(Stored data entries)
__________
(** Arguments converted between the two calls of the library. *)
Lemma enters_late {A} ft (privilege : bool) paths (first : P unit) (o : option A) (f : A -> option Entry) (m : A -> P unit) :
  (forall p, first p = if privilege then (Val tt, p) else
     (if apply_landlock (Some paths) =? 0 then Val tt else Throw EException, extend [ALandlock paths] p)) ->
  (forall x, o = Some x -> enters world env ft (f x) (first ≫= fun _ => m x)) ->
  enters world env ft (o ≫= f) (first ≫= fun _ => require o ≫= m).
Proof.
  intros Hfirst Hx. destruct o as [x|]; [by apply Hx|]. intros p. right. split; [done|]. rewrite P_bind_eq, Hfirst.
  destruct privilege; [exists []; rewrite extend_nil; split; [by constructor|done]|].
  exists [ALandlock paths]. split; [by repeat constructor|]. by destruct (_ =? 0).
Qed.

Lemma node_sandbox_enters `{Node} dir uid gid options :
  enters world env nodejs (node_entry dir uid gid options) (node_sandbox world env dir uid gid options).
Proof.
  unfold node_entry, node_sandbox. apply enters_require. intros flag _.
  set (privilege := match flag with Some (JBool false) => false | _ => true end). cbv zeta.
  destruct ((if privilege then Some [] else path ← koffi_str (Some dir); Some [path]) : option (list bytes)) as [paths|] eqn:E.
  2: { apply enters_none. intros p. destruct privilege; [done|]. rewrite P_bind_eq. cbn [negb]. rewrite require_bind.
       by destruct (koffi_str (Some dir)). }
  assert (forall p, ((if negb privilege then
     path ← require (koffi_str (Some dir)); ll_rc ← lib_apply_landlock_one path; assert_ok (ll_rc =? 0)
     else mret tt) : P unit) p = if privilege then (Val tt, p) else
     (if apply_landlock (Some paths) =? 0 then Val tt else Throw EException, extend [ALandlock paths] p)) as Hfirst.
  { intros p. destruct privilege; [done|]. cbn [negb]. rewrite require_bind.
    destruct (koffi_str (Some dir)) as [path|]; [|done]. injection E as <-. apply landlock_one_checked. }
  cbn [mbind option_bind]. do 4 (apply (enters_late nodejs privilege paths); [exact Hfirst|intros ? _]).
  by apply (enters_intro nodejs (mkEntry _ _ _ _ privilege paths)).
Qed.

End Entering.

(** ** Lemmas: the child of the zygote *)

Section ZygoteChild.
Context (world : list kcall -> kcall -> Z) (env : option bytes).
Context `{Libc} `{Landlock} `{PyBase64} `{Python} (soft_nofile : option Z) (self_dir lib_dir : bytes).

(** The descriptors [_handle_run] leaves to its child: the standard ones and
    the four ends of the two pipes, all below the limit on descriptors. *)
Record child_fds (out_w err_w out_r err_r : Z) (t : gmap Z file) (fo fe : file) : Prop := {
  cf_out : t !! out_w = Some fo;
  cf_err : t !! err_w = Some fe;
  cf_out_r : is_Some (t !! out_r);
  cf_err_r : is_Some (t !! err_r);
  cf_stdin : is_Some (t !! 0);
  cf_high : Forall (fun fd => 3 <= fd) [out_w; err_w; out_r; err_r];
  cf_distinct : out_r <> err_r;
  cf_range : forall fd f, t !! fd = Some f -> 0 <= fd < _MAX_FD soft_nofile
}.

(** The process when the code starts. *)
Definition child_image (fo fe : file) (im : Image) : Image :=
  mkImage {[0 := DevNull; 1 := fo; 2 := fe]}
    (filter (fun q => q <> [] /\ q <> self_dir) (im_path im))
    (im_modules im ∖ {[str "protocol"]})
    (set_recv_buf [] <$> im_self im).

(** The text the request carries, when it is one [compile] accepts. *)
Definition request_code (req : Json) : option bytes :=
  data ← py_get req "code" ≫= py_b64;
  key ← py_get req "key" ≫= py_b64;
  code ← py_xor data key;
  if compiles code then Some code else None.

Lemma closerange_only t fo fe dn :
  (forall fd f, t !! fd = Some f -> 0 <= fd < _MAX_FD soft_nofile) ->
  forall out_r err_r, 3 <= out_r -> 3 <= err_r -> 3 <= dn ->
  os_closerange 3 (_MAX_FD soft_nofile)
    (delete err_r (delete out_r (delete dn (<[0 := DevNull]> (<[dn := DevNull]> (<[2 := fe]> (<[1 := fo]> t)))))))
  = {[0 := DevNull; 1 := fo; 2 := fe]}.
Proof.
  intros Hr out_r err_r Ho He Hd. apply map_eq. intros k. unfold os_closerange.
  destruct (decide (0 <= k < 3)) as [Hk|Hk].
  - rewrite map_lookup_filter, !lookup_delete_ne by lia.
    destruct (decide (k = 0)) as [->|]; [|destruct (decide (k = 1)) as [->|]; [|assert (k = 2) as -> by lia]].
    + rewrite lookup_insert_eq. cbn. rewrite option_guard_True by (cbn; lia). by simplify_map_eq.
    + rewrite !lookup_insert_ne by lia. rewrite lookup_insert_eq. cbn. rewrite option_guard_True by (cbn; lia).
      by simplify_map_eq.
    + rewrite !lookup_insert_ne by lia. rewrite lookup_insert_eq. cbn. rewrite option_guard_True by (cbn; lia).
      by simplify_map_eq.
  - rewrite !(lookup_insert_ne _ _ k), lookup_singleton_ne by lia.
    apply map_lookup_filter_None. destruct (decide (3 <= k < _MAX_FD soft_nofile)) as [Hn|Hn]; [right; intros ? _ Hc; by apply Hc|].
    left. destruct (decide (k = dn)) as [->|]; [|rewrite !lookup_delete_None].
    + rewrite !lookup_delete_None. do 2 right. by left.
    + do 3 right. rewrite !lookup_insert_ne by lia. destruct (t !! k) as [f|] eqn:E; [|done]. destruct (Hr _ _ E). lia.
Qed.
(** Only an invocation makes a call. *)
Lemma manager_absent e m m' i : (forall j, e <> EvInvoke j) -> Manager.exec payload max e m = Some m' ->
  calls m !! i = None -> calls m' !! i = None.
Proof.
  intros He E Hi. destruct e; try (by destruct (He i0)); cbn in E; repeat (case_match; simplify_eq/=; try done);
    unfold do_check, do_frame in *; repeat (case_match; simplify_eq/=; try done); apply lookup_insert_None; split; congruence.
Qed.

Lemma system_manager e y y' : System.exec payload max e y = Some y' ->
  mgr y' = mgr y \/ exists me n, e = Server me n /\ Manager.exec payload max me (mgr y) = Some (mgr y').
Proof.
  intros E. destruct e as [me n|n|rd wr|m|c]; cbn [System.exec] in E.
  - case_bool_decide; [|done]. destruct (Manager.exec payload max me (mgr y)) as [m|] eqn:Hm; [|done]. cbn in E.
    right. exists me, n. split; [done|]. unfold push in E. repeat (case_match; simplify_eq/=; try done).
  - destruct (Worker.exec _ _); simplify_eq/=. by left.
  - destruct (Worker.exec _ _); simplify_eq/=. by left.
  - destruct (child_move m); [|done]. destruct (Worker.exec _ _); simplify_eq/=. by left.
  - simplify_eq. by left.
Qed.

Lemma system_flag e y y' : System.exec payload max e y = Some y' -> flag y' = flag y \/ flag y' = false.
Proof.
  intros [E|(me & n & _ & E)]%system_manager; [left; unfold flag; by rewrite E|]. by eapply manager_running.
Qed.

Lemma invoke_mgr i y y' : System.exec payload max (Server (EvInvoke i) 0) y = Some y' ->
  calls (mgr y) !! i = None /\ mgr y' = set_call i PcStart (mgr y).
Proof. cbn [System.exec allowed]. rewrite bool_decide_true by done. cbn. intros E. repeat (case_match; simplify_eq/=; try done). Qed.

End Flag.

(** ** Lemmas: every step is a step of [Restart], or none *)

Section Simulation.
Context `{Os} `{PyJson} (payload : nat -> bytes) (config : Config) (max_env : option bytes).

Lemma abs_run_at i s q : runs s !! i = Some q -> Restart.requests (abs s) !! i = Some (abs_run q).
Proof. intros E. cbn. by rewrite lookup_fmap, E. Qed.

Lemma build_start host room y : build config max_env host room = Some y -> exists fd, y = start fd room.
Proof.
  unfold build, new. destruct (socketpair _ _) as [[[a b]|] ?] eqn:Ep; [|done].
  destruct (nh_pair host) as [[a' b']|]; [|by intros; repeat case_match].
  destruct (nh_spawn host _), (nh_nonblocking host), (nh_from_std host); cbn [negb fst]; intros E; simplify_eq. by exists b'.
Qed.

Lemma observe_sim i z s s' : Restart.inv (abs s) -> runs s !! i = Some (RunGot z) -> observe payload max_env i z s = Some s' ->
  Restart.execs [EvObserve i] (abs s) = Some (abs s').
Proof.
  intros Hi Hq Hx. cbn. rewrite lookup_fmap, Hq. cbn. rewrite abs_is_running. unfold observe, is_running in *.
  destruct (gens s !! z) as [y|] eqn:Hy; [|done]. cbn [mbind option_bind] in Hx. destruct (flag y) eqn:Hf.
  - destruct (System.exec payload (cap max_env) (Server (EvInvoke i) 0) y) as [y'|] eqn:Ey; [|done]. injection Hx as <-. apply invoke_mgr in Ey as [_ Em].
    rewrite abs_set_run, (abs_set_gen_same z y); [done..|]. unfold flag. by rewrite Em.
  - simplify_eq. rewrite abs_release; [by rewrite abs_set_run|]. by apply free_dead.
Qed.
(** Modelled from the spec: [hasActiveEdge] of [./help] is not part of the
    sources at hand.  "Returns true if the exact pair (in either stored
    orientation) exists under either endpoint's list." *)
Definition hasActiveEdge (idx : gmap string (list Edge))
    (edge : option string * option string) : bool :=
  existsb (pair_matches edge) (edges_under idx edge.1) ||
  existsb (pair_matches edge) (edges_under idx edge.2).

(** Modelled from the spec: [hasActiveEdgeConnector] of [./help] is not
    part of the sources at hand.  "Returns true if the connector has at
    least one incident edge", the incident edges of a connector being the
    list the index keeps under it. *)
Definition hasActiveEdgeConnector (idx : gmap string (list Edge))
    (connector : string) : bool :=
  match idx !! connector with
  | Some (_ :: _) => true
  | _ => false
  end.

(** [checkActiveEdge], exported as [hasActiveEdge]: the query on the
    current state. *)
Definition checkActiveEdge (s : State) (edge : option string * option string)
    : bool :=
  hasActiveEdge (index s) edge.

(** Modelled from the spec: [EnumSide] of [~/types/enum] is not part of
    the sources at hand; a connector has a "side ∈ {left, right}". *)
Inductive EnumSide := Left | Right.

(** [isActiveColumn].  [toID] of [@utils/index] is not part of the sources
    at hand and is taken as a parameter. *)
Definition isActiveColumn (toID : EnumSide → string → string → string)
    (s : State) (modelName columnName : string) : bool :=
  let leftConnector := toID Left modelName columnName in
  let rightConnector := toID Right modelName columnName in
  hasActiveEdgeConnector (index s) leftConnector ||
  hasActiveEdgeConnector (index s) rightConnector.

(** A connector-ID scheme to run the examples with: the side and the two
    names joined by a separator. *)
Definition joinID (side : EnumSide) (modelName columnName : string) : string :=
  String.append (match side with Left => "left" | Right => "right" end)
    (String.append "__"
       (String.append modelName (String.append "__" columnName))).

(** ** Histories *)

(** A call of one of the two mutators. *)
Inductive Op :=
  | Add (edges : list Edge)
  | Remove (edges : list Edge).

Definition apply_op (s : State) (o : Op) : State :=
  match o with
  | Add edges => addActiveEdges edges s
  | Remove edges => removeActiveEdges edges s
  end.

(** The state after the calls [ops], in order, on the state [s]. *)
Definition run (ops : list Op) (s : State) : State := foldl apply_op s ops.

(** Every pair some [addActiveEdges] call of the history was given. *)
Definition added (ops : list Op) : list Edge :=
  flat_map (λ o, match o with Add edges => edges | Remove _ => [] end) ops.

(** ** The selected-edges view *)

(** The values the derivation handles: [undefined], a [ConnectedNode]
    (its type is not part of the sources at hand and is the parameter
    [A]), arrays of such values, and the values a plain object inherits
    from [Object.prototype], each named by its property. *)
#[local] Set Warnings "-register-all".
Inductive JsValue (A : Type) :=
  | JsUndefined
  | JsNode (n : A)
  | JsArray (xs : list (JsValue A))
  | JsInherited (name : string).
Arguments JsUndefined {A}.
Arguments JsNode {A} n.
Arguments JsArray {A} xs.
Arguments JsInherited {A} name.

(** [Array.prototype.flat()] with its default depth 1: an element that is
    an array is replaced by its elements, any other element, [undefined]
    included, is kept. *)
Definition flat {A} (xs : list (JsValue A)) : list (JsValue A) :=
  flat_map (λ v, match v with JsArray ys => ys | _ => [v] end) xs.

(** The property names of [Object.prototype]: what a plain object, such
    as the [{}] the provider starts [nodesConnections] with, inherits. *)
Definition Object_prototype : list string :=
  ["constructor"; "__defineGetter__"; "__defineSetter__"; "hasOwnProperty";
   "__lookupGetter__"; "__lookupSetter__"; "isPrototypeOf";
   "propertyIsEnumerable"; "toString"; "valueOf"; "__proto__";
   "toLocaleString"]%string.

(** What a lookup of [id] finds past the own properties of a plain object:
    the inherited value when [Object.prototype] has the property, else
    [undefined]. *)
Definition inherited_prop {A} (id : string) : JsValue A :=
  if bool_decide (id ∈ Object_prototype) then JsInherited id
  else JsUndefined.

(** [nodesConnections[id]] on a plain object: the own property if there
    is one, else what the prototype chain gives. *)
Definition prop {A} (o : gmap string (JsValue A)) (id : string) : JsValue A :=
  default (inherited_prop id) (o !! id).

(** [Array.from(selectedNodes).map(id => nodesConnections[id]!).flat()].
    The selection is a [Set<string>], given as the list of its elements in
    insertion order. *)
Definition selectedEdges {A} (selectedNodes : list string)
    (nodesConnections : gmap string (JsValue A)) : list (JsValue A) :=
  flat (map (λ id, prop nodesConnections id) selectedNodes).

(** [connectedNodes]: [new Set(Object.keys(nodesConnections))], the set of
    the keys of [nodesConnections]. *)
Definition connectedNodes {A} (nodesConnections : gmap string (JsValue A))
    : gset string :=
  dom nodesConnections.

(** ** The page frame ([Page], [EnvironmentDetails]) *)

(** [Array.from(new Set(xs))]: a [Set] keeps its elements in insertion
    order and ignores the insertion of an element it has, so the array
    holds the elements of [xs] in order of first occurrence. *)
Definition Array_from_Set {A} `{EqDecision A} (xs : list A) : list A :=
  foldl (λ acc x, if decide (x ∈ acc) then acc else acc ++ [x]) [] xs.

(** [modelsCount]: [Array.from(new Set(models.values())).length].  The
    [Map] of models is given by its entries in insertion order, a model
    object by its reference (a [Set] compares objects by identity). *)
Definition modelsCount (models : list (string * nat)) : nat :=
  length (Array_from_Set (models.*2)).

(** The condition under which [Page] renders the Plan link:
    [modules.includes('plans') || modules.includes('plan-active')]. *)
Definition showsPlanLink (modules : list string) : bool :=
  bool_decide ("plans"%string ∈ modules) ||
  bool_decide ("plan-active"%string ∈ modules).

(** [withPlanModule] of [EnvironmentDetails]:
    [modules.includes('plans') || modules.includes('plan')]. *)
Definition withPlanModule (modules : list string) : bool :=
  bool_decide ("plans"%string ∈ modules) ||
  bool_decide ("plan"%string ∈ modules).

(** ** The errors page ([PageErrors]) *)

Section PageErrors.
(** The [ErrorIDE] type and [removeError] come from [../ide/context],
    which is not part of the sources at hand: an error is a value of a
    type [E] with the two properties the page reads, [id] (possibly nil)
    and [status]; [removeError] acts on a state of some type [T]. *)
Context {E T : Type}.
Context (id_of : E → option string).

(** [list]: [Array.from(errors).reverse()], the [Set] of errors being
    given by its elements in insertion order. *)
Definition errorList (errors : list E) : list E := reverse errors.

(** The route the effect navigates to: [EnumRoutes.Errors] when
    [list[0]?.id] is nil, else [EnumRoutes.Errors + '/' + id]. *)
Definition errorsRedirect (routeErrors : string) (items : list E) : string :=
  match head items ≫= id_of with
  | None => routeErrors
  | Some id => routeErrors +:+ "/" +:+ id
  end.
(** Lines 154-192: the record of the new user. *)
Definition newUser (form : RequestForm.t) (application : Application.t)
    (organization : Organization.t) (username id : string) (c : World)
  : User.t :=
  let user :=
    {| User.Owner := RequestForm.Organization form;
       User.Name := username;
       User.CreatedTime := GetCurrentTime c;
       User.Id := id;
       User.Type_ := "normal-user";
       User.Password := RequestForm.Password form;
       User.DisplayName := RequestForm.Name form;
       User.FirstName := "";
       User.LastName := "";
       User.Avatar := Organization.DefaultAvatar organization;
       User.Email := RequestForm.Email form;
       User.Phone := RequestForm.Phone form;
       User.Address := [];
       User.Affiliation := RequestForm.Affiliation form;
       User.Tag := "";
       User.IdCard := RequestForm.IdCard form;
       User.Region := RequestForm.Region form;
       User.Score := getInitScore;
       User.IsAdmin := false;
       User.IsGlobalAdmin := false;
       User.IsForbidden := false;
       User.IsDeleted := false;
       User.SignupApplication := Application.Name application;
       User.Properties := ∅;
       User.Karma := 0 |} in
  let user :=
    match Organization.Tags organization with
    | tags0 :: _ =>
        match Split tags0 "|" with
        | token0 :: _ => User_set_Tag token0 user
        | [] => user
        end
    | [] => user
    end in
  if String.eqb (Application.GetSignupItemRule application "Display name")
                "First, last"
  then
    if negb (String.eqb (RequestForm.FirstName form) "")
       || negb (String.eqb (RequestForm.LastName form) "")
    then
      User_set_LastName (RequestForm.LastName form)
        (User_set_FirstName (RequestForm.FirstName form)
           (User_set_DisplayName
              (RequestForm.FirstName form +:+ " "
               +:+ RequestForm.LastName form) user))
    else user
  else user.
Lemma quiet_load (tabId : Z) : quiet (handleMessage (BackgroundLoadMessage tabId)).
Proof.
  unfold handleMessage.
  apply quiet_bind; [apply quiet_getStore |]. intros s.
  apply quiet_bind; [apply quiet_deref |]. intros connection.
  apply quiet_hostCall. discriminate.
Qed.

Lemma quiet_test (tabId : Z) (data : TestData.t) :
  quiet (handleMessage (BackgroundTestMessage tabId data)).
Proof.
  unfold handleMessage.
  apply quiet_bind.
  - destruct (String.eqb _ _); [apply quiet_hostCall; discriminate | apply quiet_ret].
  - intros _. apply quiet_bind; [apply quiet_sendMessage |].
    intros _. apply quiet_ret.
Qed.

(** [handleMessage] reads the Session Store and never writes it. *)
Lemma handleMessage_store (message : BackgroundFunctionMessage) (w : World) :
  store (handleMessage message w).2 = store w.
Proof.
  destruct message as [tabId | tabId data | tabId data].
  - apply quiet_store, quiet_load.
  - destruct (modifiedHeaders data w) as [[headers | e] w1] eqn:Hheaders.
    + pose proof (modifiedHeaders_world data w) as Hw.
      rewrite Hheaders in Hw. simpl in Hw. subst w1.
      rewrite (handleMessage_execute _ _ _ _ Hheaders).
      apply (update_then_replay tabId (withHeaders data headers)
               (updateRuleOptions tabId (sessionRules headers)) w).
    + pose proof (modifiedHeaders_world data w) as Hw.
      rewrite Hheaders in Hw. simpl in Hw. subst w1.
      unfold handleMessage. unfold mbind at 1. unfold JS_bind at 1.
      rewrite Hheaders. reflexivity.
  - apply quiet_store, quiet_test.
Qed.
__________
_Task requirements:_ Lines from the beginning of the data above through the line containing "paths] p)) ->" are to be returned exactly, and no others.

_Task solution:_
(** Arguments converted between the two calls of the library. *)
Lemma enters_late {A} ft (privilege : bool) paths (first : P unit) (o : option A) (f : A -> option Entry) (m : A -> P unit) :
  (forall p, first p = if privilege then (Val tt, p) else
     (if apply_landlock (Some paths) =? 0 then Val tt else Throw EException, extend [ALandlock paths] p)) ->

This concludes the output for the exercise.